## Instructions to follow
Please quote exactly the opening lines of the data, from the first line to the one where "From S2P Require Import Prelude." appears.
[Supplied material]
(* ===== verification/Errno.v ===== *)
(** * Error codes

    The [errno] values the library sets (include/errno.h) and the translation of
    Windows error codes (src/internal/error.c). The codes of the system are
    names here: the translation only compares them. *)

From S2P Require Import Prelude.

Definition EPERM : Z := 1.
Definition ENOENT : Z := 2.
Definition ESRCH : Z := 3.
Definition EIO : Z := 5.
Definition E2BIG : Z := 7.
Definition ENOEXEC : Z := 8.
Definition EBADF : Z := 9.
Definition ECHILD : Z := 10.
Definition EAGAIN : Z := 11.
Definition ENOMEM : Z := 12.
Definition EACCES : Z := 13.
Definition EFAULT : Z := 14.
Definition EBUSY : Z := 16.
Definition EEXIST : Z := 17.
Definition ENOTDIR : Z := 20.
Definition EISDIR : Z := 21.
Definition EINVAL : Z := 22.
Definition EMFILE : Z := 24.
Definition ESPIPE : Z := 29.
Definition EROFS : Z := 30.
Definition EPIPE : Z := 32.
Definition ERANGE : Z := 34.
Definition EDEADLK : Z := 36.
Definition ENAMETOOLONG : Z := 38.
Definition ENOLCK : Z := 39.
Definition ENOTEMPTY : Z := 41.
Definition ELOOP : Z := 114.
Definition ENODATA : Z := 120.
Definition ENOTSUP : Z := 129.
Definition ETIMEDOUT : Z := 138.

Inductive DOSERROR :=
  | ERROR_NOT_ENOUGH_MEMORY | ERROR_OUTOFMEMORY
  | ERROR_ACCESS_DENIED | ERROR_SHARING_VIOLATION
  | ERROR_FILE_NOT_FOUND | ERROR_PATH_NOT_FOUND
  | ERROR_TOO_MANY_OPEN_FILES
  | ERROR_DIRECTORY | ERROR_DIR_NOT_EMPTY
  | ERROR_ALREADY_EXISTS | ERROR_FILE_EXISTS
  | ERROR_INVALID_HANDLE
  | ERROR_WRITE_FAULT | ERROR_READ_FAULT
  | ERROR_INVALID_PARAMETER | ERROR_INVALID_FUNCTION | ERROR_INVALID_REPARSE_DATA | ERROR_INVALID_NAME
  | ERROR_BROKEN_PIPE | ERROR_BAD_PIPE | ERROR_PIPE_BUSY | ERROR_NO_DATA | ERROR_PIPE_NOT_CONNECTED
  | ERROR_other (code : Z).

(** The new value of [errno], given the old one. *)
Definition map_doserror_to_errno (error : DOSERROR) (errno : Z) : Z :=
  match error with
  | ERROR_NOT_ENOUGH_MEMORY | ERROR_OUTOFMEMORY => ENOMEM
  | ERROR_ACCESS_DENIED | ERROR_SHARING_VIOLATION => EACCES
  | ERROR_FILE_NOT_FOUND | ERROR_PATH_NOT_FOUND => ENOENT
  | ERROR_TOO_MANY_OPEN_FILES => EMFILE
  | ERROR_DIRECTORY => ENOTDIR
  | ERROR_DIR_NOT_EMPTY => ENOTEMPTY
  | ERROR_ALREADY_EXISTS | ERROR_FILE_EXISTS => EEXIST
  | ERROR_INVALID_HANDLE => EBADF
  | ERROR_WRITE_FAULT | ERROR_READ_FAULT => EIO
  | ERROR_INVALID_PARAMETER | ERROR_INVALID_FUNCTION
  | ERROR_INVALID_REPARSE_DATA | ERROR_INVALID_NAME => EINVAL
  | ERROR_BROKEN_PIPE | ERROR_BAD_PIPE | ERROR_PIPE_BUSY
  | ERROR_NO_DATA | ERROR_PIPE_NOT_CONNECTED => EPIPE
  | ERROR_other _ => errno
  end.

Inductive NTSTATUS :=
  | STATUS_SUCCESS
  | STATUS_NO_MEMORY | STATUS_FATAL_MEMORY_EXHAUSTION
  | STATUS_ACCESS_DENIED | STATUS_SHARING_VIOLATION | STATUS_SECTION_PROTECTION | STATUS_INVALID_OWNER
  | STATUS_CANNOT_DELETE | STATUS_MUTANT_NOT_OWNED | STATUS_PRIVILEGE_NOT_HELD
  | STATUS_OBJECT_NAME_NOT_FOUND | STATUS_OBJECT_PATH_NOT_FOUND
  | STATUS_TOO_MANY_OPENED_FILES
  | STATUS_NAME_TOO_LONG | STATUS_NOT_A_DIRECTORY
  | STATUS_DIRECTORY_NOT_EMPTY
  | STATUS_OBJECT_NAME_EXISTS | STATUS_OBJECT_NAME_COLLISION
  | STATUS_INVALID_HANDLE
  | STATUS_IO_TIMEOUT | STATUS_IO_UNALIGNED_WRITE | STATUS_FILE_LOCK_CONFLICT
  | STATUS_INVALID_PARAMETER | STATUS_ILLEGAL_FUNCTION | STATUS_OBJECT_NAME_INVALID
  | STATUS_INVALID_EA_NAME | STATUS_EA_LIST_INCONSISTENT | STATUS_SECTION_TOO_BIG
  | STATUS_MAPPED_ALIGNMENT | STATUS_INVALID_SUB_AUTHORITY | STATUS_INVALID_ACL
  | STATUS_INVALID_SID | STATUS_INVALID_SECURITY_DESCR | STATUS_IO_REPARSE_DATA_INVALID
  | STATUS_FILE_IS_A_DIRECTORY
  | STATUS_PIPE_BROKEN | STATUS_PIPE_BUSY | STATUS_PIPE_DISCONNECTED | STATUS_PIPE_NOT_AVAILABLE
  | STATUS_INVALID_DEVICE_REQUEST
  | STATUS_NOT_SUPPORTED | STATUS_EAS_NOT_SUPPORTED
  | STATUS_INSUFFICIENT_RESOURCES | STATUS_LOCK_NOT_GRANTED | STATUS_RANGE_NOT_LOCKED
  | STATUS_BUFFER_TOO_SMALL
  | STATUS_EA_TOO_LARGE | STATUS_BUFFER_OVERFLOW
  | STATUS_TIMEOUT
  | STATUS_other (code : Z).

#[export] Instance NTSTATUS_eq_dec : EqDecision NTSTATUS.
Proof. solve_decision. Defined.

(** [STATUS_NAME_TOO_LONG] has no [break]: its assignment is overwritten by the
    one of the next case. *)
Definition map_ntstatus_to_errno (error : NTSTATUS) (errno : Z) : Z :=
  match error with
  | STATUS_NO_MEMORY | STATUS_FATAL_MEMORY_EXHAUSTION => ENOMEM
  | STATUS_ACCESS_DENIED | STATUS_SHARING_VIOLATION
  | STATUS_SECTION_PROTECTION | STATUS_INVALID_OWNER => EACCES
  | STATUS_CANNOT_DELETE | STATUS_MUTANT_NOT_OWNED | STATUS_PRIVILEGE_NOT_HELD => EPERM
  | STATUS_OBJECT_NAME_NOT_FOUND | STATUS_OBJECT_PATH_NOT_FOUND => ENOENT
  | STATUS_TOO_MANY_OPENED_FILES => EMFILE
  | STATUS_NAME_TOO_LONG => let errno := ENAMETOOLONG in let errno := ENOTDIR in errno
  | STATUS_NOT_A_DIRECTORY => ENOTDIR
  | STATUS_DIRECTORY_NOT_EMPTY => ENOTEMPTY
  | STATUS_OBJECT_NAME_EXISTS | STATUS_OBJECT_NAME_COLLISION => EEXIST
  | STATUS_INVALID_HANDLE => EBADF
  | STATUS_IO_TIMEOUT | STATUS_IO_UNALIGNED_WRITE | STATUS_FILE_LOCK_CONFLICT => EIO
  | STATUS_INVALID_PARAMETER | STATUS_ILLEGAL_FUNCTION | STATUS_OBJECT_NAME_INVALID
  | STATUS_INVALID_EA_NAME | STATUS_EA_LIST_INCONSISTENT | STATUS_SECTION_TOO_BIG
  | STATUS_MAPPED_ALIGNMENT | STATUS_INVALID_SUB_AUTHORITY | STATUS_INVALID_ACL
  | STATUS_INVALID_SID | STATUS_INVALID_SECURITY_DESCR | STATUS_IO_REPARSE_DATA_INVALID => EINVAL
  | STATUS_FILE_IS_A_DIRECTORY => EISDIR
  | STATUS_PIPE_BROKEN | STATUS_PIPE_BUSY
  | STATUS_PIPE_DISCONNECTED | STATUS_PIPE_NOT_AVAILABLE => EPIPE
  | STATUS_INVALID_DEVICE_REQUEST => EROFS
  | STATUS_NOT_SUPPORTED | STATUS_EAS_NOT_SUPPORTED => ENOTSUP
  | STATUS_INSUFFICIENT_RESOURCES | STATUS_LOCK_NOT_GRANTED | STATUS_RANGE_NOT_LOCKED => ENOLCK
  | STATUS_BUFFER_TOO_SMALL => ERANGE
  | STATUS_EA_TOO_LARGE | STATUS_BUFFER_OVERFLOW => E2BIG
  | STATUS_TIMEOUT => ETIMEDOUT
  | STATUS_SUCCESS | STATUS_other _ => errno
  end.

(** no Windows status is ever reported as "file name too long": whatever the
    status, an [errno] of [ENAMETOOLONG] was there before. *)
Theorem map_ntstatus_never_ENAMETOOLONG (status : NTSTATUS) (errno : Z) :
  map_ntstatus_to_errno status errno = ENAMETOOLONG -> errno = ENAMETOOLONG.
Proof. by destruct status. Qed.

Lemma map_ntstatus_never_ENAMETOOLONG_witness :
  map_ntstatus_to_errno STATUS_NAME_TOO_LONG 0 = ENOTDIR /\ ENAMETOOLONG = 38.
Proof.
  split; [reflexivity|].
  apply (map_ntstatus_never_ENAMETOOLONG (STATUS_other 0) ENAMETOOLONG). reflexivity.
Defined.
[/Supplied material]
## The completed task
(* ===== verification/Errno.v ===== *)
(** * Error codes

    The [errno] values the library sets (include/errno.h) and the translation of
    Windows error codes (src/internal/error.c). The codes of the system are
    names here: the translation only compares them. *)

From S2P Require Import Prelude.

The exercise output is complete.